The problem: In the listing below, locate the line that contains "(** *** Accepting what was loaded *)" and the line that contains "res (list B))". Restate word for word those two lines and every line between them, and nothing else.

Provided information:
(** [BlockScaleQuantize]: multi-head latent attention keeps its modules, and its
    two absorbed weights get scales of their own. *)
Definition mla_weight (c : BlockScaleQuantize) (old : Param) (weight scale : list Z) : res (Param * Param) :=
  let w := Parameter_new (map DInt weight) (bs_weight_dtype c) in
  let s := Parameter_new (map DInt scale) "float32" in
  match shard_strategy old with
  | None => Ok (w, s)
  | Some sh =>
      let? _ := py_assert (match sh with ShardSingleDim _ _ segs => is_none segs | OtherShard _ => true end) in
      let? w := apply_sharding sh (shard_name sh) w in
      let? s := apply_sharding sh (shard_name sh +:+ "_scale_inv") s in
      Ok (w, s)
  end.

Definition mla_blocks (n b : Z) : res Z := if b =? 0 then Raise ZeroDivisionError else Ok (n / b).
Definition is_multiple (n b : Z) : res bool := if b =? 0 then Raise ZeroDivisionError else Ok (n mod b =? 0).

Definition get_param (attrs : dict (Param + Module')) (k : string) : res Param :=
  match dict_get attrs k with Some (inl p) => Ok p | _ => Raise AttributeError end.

---

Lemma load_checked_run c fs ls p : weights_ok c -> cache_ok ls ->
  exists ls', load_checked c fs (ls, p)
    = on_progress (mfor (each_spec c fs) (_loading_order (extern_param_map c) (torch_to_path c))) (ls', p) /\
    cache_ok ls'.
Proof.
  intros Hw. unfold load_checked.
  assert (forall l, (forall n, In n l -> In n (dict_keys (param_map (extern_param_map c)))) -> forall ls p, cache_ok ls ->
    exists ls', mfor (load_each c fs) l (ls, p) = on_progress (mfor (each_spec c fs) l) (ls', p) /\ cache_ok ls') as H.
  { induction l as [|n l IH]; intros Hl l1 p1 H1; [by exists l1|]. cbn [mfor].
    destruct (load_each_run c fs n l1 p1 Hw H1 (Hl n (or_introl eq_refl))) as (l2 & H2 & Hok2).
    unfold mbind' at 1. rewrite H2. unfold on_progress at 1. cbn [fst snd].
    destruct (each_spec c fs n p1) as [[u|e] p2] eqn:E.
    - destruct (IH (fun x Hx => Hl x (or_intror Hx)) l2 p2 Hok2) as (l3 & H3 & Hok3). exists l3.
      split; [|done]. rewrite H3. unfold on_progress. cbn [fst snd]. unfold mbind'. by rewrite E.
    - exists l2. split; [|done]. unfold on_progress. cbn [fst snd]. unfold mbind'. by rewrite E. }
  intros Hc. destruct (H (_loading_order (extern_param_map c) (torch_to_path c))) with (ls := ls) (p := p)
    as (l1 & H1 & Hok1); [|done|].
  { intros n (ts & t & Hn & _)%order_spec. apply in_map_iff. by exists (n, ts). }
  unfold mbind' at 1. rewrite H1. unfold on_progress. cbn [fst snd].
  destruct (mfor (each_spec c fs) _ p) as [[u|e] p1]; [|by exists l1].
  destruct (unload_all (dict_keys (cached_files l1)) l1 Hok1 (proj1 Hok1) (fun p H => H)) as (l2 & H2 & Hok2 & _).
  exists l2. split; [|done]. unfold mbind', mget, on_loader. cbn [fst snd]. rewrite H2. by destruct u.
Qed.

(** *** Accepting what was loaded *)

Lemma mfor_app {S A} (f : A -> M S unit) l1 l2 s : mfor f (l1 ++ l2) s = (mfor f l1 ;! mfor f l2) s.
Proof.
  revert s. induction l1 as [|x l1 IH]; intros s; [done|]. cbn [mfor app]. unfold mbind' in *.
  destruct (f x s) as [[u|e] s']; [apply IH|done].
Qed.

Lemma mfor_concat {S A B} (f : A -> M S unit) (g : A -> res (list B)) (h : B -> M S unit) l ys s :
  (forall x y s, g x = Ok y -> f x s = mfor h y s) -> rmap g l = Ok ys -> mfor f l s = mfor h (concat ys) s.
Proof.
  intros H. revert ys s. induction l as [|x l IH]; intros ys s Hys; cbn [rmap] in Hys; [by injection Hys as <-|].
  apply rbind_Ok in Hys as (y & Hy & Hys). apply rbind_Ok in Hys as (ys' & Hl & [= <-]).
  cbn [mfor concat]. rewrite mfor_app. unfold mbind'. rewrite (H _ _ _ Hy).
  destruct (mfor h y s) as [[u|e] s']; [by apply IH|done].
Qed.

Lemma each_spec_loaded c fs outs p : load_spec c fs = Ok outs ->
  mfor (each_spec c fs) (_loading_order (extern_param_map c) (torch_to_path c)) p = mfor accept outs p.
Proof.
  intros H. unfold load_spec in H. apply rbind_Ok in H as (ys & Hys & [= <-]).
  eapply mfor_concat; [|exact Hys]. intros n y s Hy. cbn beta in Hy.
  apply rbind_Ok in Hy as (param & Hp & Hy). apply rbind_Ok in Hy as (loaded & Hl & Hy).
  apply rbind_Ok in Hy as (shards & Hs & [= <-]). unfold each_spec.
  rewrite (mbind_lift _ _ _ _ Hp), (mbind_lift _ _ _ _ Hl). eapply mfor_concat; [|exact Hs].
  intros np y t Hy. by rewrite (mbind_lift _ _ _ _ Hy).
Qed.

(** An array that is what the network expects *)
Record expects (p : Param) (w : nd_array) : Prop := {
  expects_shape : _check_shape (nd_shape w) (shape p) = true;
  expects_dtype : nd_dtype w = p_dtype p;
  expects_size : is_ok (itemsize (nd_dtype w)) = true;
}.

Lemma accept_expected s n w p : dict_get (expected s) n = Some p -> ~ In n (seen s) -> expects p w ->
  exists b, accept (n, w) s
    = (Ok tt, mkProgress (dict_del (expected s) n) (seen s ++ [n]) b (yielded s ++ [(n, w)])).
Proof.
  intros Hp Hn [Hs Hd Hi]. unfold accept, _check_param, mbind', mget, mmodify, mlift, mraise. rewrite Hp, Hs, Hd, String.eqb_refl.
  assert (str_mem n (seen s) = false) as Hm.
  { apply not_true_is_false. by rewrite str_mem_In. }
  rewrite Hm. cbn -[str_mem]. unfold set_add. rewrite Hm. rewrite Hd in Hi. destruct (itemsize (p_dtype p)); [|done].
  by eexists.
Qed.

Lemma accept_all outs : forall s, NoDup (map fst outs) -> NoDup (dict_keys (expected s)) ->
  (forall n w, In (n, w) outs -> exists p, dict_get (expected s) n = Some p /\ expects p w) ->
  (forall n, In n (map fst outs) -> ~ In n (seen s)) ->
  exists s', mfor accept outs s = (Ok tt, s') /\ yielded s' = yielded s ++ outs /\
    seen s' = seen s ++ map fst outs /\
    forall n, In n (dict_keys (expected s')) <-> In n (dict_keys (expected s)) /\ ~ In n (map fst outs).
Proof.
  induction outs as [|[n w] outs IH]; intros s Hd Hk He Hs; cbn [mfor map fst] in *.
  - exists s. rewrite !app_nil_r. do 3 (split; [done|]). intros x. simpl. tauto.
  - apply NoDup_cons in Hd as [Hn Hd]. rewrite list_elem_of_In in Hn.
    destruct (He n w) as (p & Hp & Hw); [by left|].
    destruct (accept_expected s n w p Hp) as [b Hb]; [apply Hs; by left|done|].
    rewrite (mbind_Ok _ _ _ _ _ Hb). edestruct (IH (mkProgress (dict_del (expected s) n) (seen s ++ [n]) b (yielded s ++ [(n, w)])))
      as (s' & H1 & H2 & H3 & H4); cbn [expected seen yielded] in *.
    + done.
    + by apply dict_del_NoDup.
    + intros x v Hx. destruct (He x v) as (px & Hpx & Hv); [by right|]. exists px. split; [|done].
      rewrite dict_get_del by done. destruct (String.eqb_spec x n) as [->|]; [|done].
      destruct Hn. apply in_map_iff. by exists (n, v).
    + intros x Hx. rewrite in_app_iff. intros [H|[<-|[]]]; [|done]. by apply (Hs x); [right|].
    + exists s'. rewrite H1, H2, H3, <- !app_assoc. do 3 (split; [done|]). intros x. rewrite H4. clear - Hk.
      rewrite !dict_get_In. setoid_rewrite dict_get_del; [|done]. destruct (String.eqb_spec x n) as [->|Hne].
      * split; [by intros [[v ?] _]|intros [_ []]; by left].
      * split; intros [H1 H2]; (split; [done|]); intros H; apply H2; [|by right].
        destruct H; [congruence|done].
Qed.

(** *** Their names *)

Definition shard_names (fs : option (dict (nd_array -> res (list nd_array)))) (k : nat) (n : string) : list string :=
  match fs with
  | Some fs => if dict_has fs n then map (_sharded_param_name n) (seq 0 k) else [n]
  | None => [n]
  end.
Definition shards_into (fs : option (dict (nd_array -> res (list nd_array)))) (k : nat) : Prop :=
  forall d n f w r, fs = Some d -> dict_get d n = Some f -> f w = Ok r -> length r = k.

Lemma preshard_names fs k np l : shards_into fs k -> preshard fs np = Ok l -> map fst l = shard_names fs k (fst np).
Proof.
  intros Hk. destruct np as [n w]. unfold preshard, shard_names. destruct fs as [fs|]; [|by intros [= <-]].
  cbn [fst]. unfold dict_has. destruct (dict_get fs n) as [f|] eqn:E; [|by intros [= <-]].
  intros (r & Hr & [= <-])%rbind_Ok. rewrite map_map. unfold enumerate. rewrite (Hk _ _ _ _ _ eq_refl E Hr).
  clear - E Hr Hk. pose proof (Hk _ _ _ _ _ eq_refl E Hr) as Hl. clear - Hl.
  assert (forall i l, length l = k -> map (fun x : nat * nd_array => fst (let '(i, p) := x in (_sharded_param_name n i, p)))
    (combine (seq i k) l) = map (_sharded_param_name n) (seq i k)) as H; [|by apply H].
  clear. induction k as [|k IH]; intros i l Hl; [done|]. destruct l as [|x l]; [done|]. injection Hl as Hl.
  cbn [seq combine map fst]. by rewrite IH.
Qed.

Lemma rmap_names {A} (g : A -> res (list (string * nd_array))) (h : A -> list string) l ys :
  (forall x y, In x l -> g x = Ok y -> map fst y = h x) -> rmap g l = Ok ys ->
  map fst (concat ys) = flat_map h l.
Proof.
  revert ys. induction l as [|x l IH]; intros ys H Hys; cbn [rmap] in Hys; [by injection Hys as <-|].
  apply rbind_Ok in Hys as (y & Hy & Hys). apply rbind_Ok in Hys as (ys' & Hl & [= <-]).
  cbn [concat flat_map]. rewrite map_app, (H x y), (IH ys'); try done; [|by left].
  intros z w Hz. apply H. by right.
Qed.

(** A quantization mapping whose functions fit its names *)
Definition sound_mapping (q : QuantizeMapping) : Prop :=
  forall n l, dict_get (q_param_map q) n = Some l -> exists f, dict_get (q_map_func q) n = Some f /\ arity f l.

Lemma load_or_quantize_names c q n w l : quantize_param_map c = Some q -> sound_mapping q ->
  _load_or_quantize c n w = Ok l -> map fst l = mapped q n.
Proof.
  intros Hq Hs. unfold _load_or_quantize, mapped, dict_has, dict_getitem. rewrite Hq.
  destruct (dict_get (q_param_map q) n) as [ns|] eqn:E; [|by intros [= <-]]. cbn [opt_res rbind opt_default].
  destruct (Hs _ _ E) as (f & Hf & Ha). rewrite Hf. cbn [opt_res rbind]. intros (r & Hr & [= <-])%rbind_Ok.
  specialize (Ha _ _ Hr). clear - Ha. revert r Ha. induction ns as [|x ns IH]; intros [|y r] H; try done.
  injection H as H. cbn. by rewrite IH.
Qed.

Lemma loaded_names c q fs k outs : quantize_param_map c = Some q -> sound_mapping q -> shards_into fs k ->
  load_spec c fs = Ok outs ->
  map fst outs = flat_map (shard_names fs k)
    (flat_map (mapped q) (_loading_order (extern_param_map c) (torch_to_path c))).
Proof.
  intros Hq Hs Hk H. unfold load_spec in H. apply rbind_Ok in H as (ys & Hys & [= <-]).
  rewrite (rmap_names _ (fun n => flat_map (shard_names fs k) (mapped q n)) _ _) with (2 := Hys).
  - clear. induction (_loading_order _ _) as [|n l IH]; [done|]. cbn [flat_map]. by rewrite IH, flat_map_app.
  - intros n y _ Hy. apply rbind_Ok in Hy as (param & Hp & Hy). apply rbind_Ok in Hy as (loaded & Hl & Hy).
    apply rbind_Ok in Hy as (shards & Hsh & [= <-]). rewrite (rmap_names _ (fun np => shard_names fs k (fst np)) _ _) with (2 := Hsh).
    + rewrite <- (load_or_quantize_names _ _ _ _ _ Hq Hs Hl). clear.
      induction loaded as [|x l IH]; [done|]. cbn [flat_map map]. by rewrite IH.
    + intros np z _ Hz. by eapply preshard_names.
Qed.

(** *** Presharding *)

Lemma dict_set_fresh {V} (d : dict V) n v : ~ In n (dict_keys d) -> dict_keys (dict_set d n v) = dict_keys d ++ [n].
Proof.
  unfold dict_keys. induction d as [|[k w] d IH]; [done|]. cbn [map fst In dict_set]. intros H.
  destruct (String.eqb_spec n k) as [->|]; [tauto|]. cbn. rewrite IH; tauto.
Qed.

...

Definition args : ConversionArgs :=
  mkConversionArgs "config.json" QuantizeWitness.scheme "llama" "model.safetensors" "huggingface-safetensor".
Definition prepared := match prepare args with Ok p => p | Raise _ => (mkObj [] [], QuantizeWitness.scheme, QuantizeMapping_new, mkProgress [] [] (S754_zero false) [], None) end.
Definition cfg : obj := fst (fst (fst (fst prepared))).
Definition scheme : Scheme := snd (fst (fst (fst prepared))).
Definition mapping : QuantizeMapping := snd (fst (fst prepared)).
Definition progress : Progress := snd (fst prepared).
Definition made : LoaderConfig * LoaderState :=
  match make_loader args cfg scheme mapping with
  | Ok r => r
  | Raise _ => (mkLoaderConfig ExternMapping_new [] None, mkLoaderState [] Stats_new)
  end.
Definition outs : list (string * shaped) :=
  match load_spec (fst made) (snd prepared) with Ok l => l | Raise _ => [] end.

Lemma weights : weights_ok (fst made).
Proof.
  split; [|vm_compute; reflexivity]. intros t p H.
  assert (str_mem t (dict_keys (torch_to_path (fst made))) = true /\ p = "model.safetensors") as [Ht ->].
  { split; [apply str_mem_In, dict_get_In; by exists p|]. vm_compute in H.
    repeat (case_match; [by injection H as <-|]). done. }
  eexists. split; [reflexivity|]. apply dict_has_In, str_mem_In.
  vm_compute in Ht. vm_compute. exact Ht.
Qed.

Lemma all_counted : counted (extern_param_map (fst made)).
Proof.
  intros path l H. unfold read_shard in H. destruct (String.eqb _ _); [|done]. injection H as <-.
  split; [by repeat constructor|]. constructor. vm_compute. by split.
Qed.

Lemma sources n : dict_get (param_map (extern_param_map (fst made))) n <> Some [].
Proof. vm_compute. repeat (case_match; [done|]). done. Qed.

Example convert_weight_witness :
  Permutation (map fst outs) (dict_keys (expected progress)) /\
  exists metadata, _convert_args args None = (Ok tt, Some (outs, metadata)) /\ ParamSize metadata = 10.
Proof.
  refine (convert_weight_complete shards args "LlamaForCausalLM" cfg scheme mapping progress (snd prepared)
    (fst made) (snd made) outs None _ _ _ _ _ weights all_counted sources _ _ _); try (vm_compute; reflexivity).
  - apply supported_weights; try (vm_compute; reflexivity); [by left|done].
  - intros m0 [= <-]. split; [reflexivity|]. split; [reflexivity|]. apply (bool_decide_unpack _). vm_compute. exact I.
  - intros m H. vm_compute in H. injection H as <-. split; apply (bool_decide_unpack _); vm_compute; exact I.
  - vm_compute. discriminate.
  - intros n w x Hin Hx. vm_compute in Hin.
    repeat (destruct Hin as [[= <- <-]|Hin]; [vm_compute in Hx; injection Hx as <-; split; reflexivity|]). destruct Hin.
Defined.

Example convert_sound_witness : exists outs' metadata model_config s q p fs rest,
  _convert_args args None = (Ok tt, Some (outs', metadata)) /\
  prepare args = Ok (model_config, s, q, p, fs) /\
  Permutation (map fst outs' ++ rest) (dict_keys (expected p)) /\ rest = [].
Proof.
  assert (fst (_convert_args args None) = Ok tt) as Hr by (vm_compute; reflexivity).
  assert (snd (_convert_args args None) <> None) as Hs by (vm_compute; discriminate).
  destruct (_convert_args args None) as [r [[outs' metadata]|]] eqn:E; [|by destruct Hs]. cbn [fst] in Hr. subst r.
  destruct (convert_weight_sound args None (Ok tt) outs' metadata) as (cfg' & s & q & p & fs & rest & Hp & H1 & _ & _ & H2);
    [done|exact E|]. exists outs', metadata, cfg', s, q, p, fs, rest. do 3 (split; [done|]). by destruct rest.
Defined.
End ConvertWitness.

Task output:
(** *** Accepting what was loaded *)

Lemma mfor_app {S A} (f : A -> M S unit) l1 l2 s : mfor f (l1 ++ l2) s = (mfor f l1 ;! mfor f l2) s.
Proof.
  revert s. induction l1 as [|x l1 IH]; intros s; [done|]. cbn [mfor app]. unfold mbind' in *.
  destruct (f x s) as [[u|e] s']; [apply IH|done].
Qed.

Lemma mfor_concat {S A B} (f : A -> M S unit) (g : A -> res (list B)) (h : B -> M S unit) l ys s :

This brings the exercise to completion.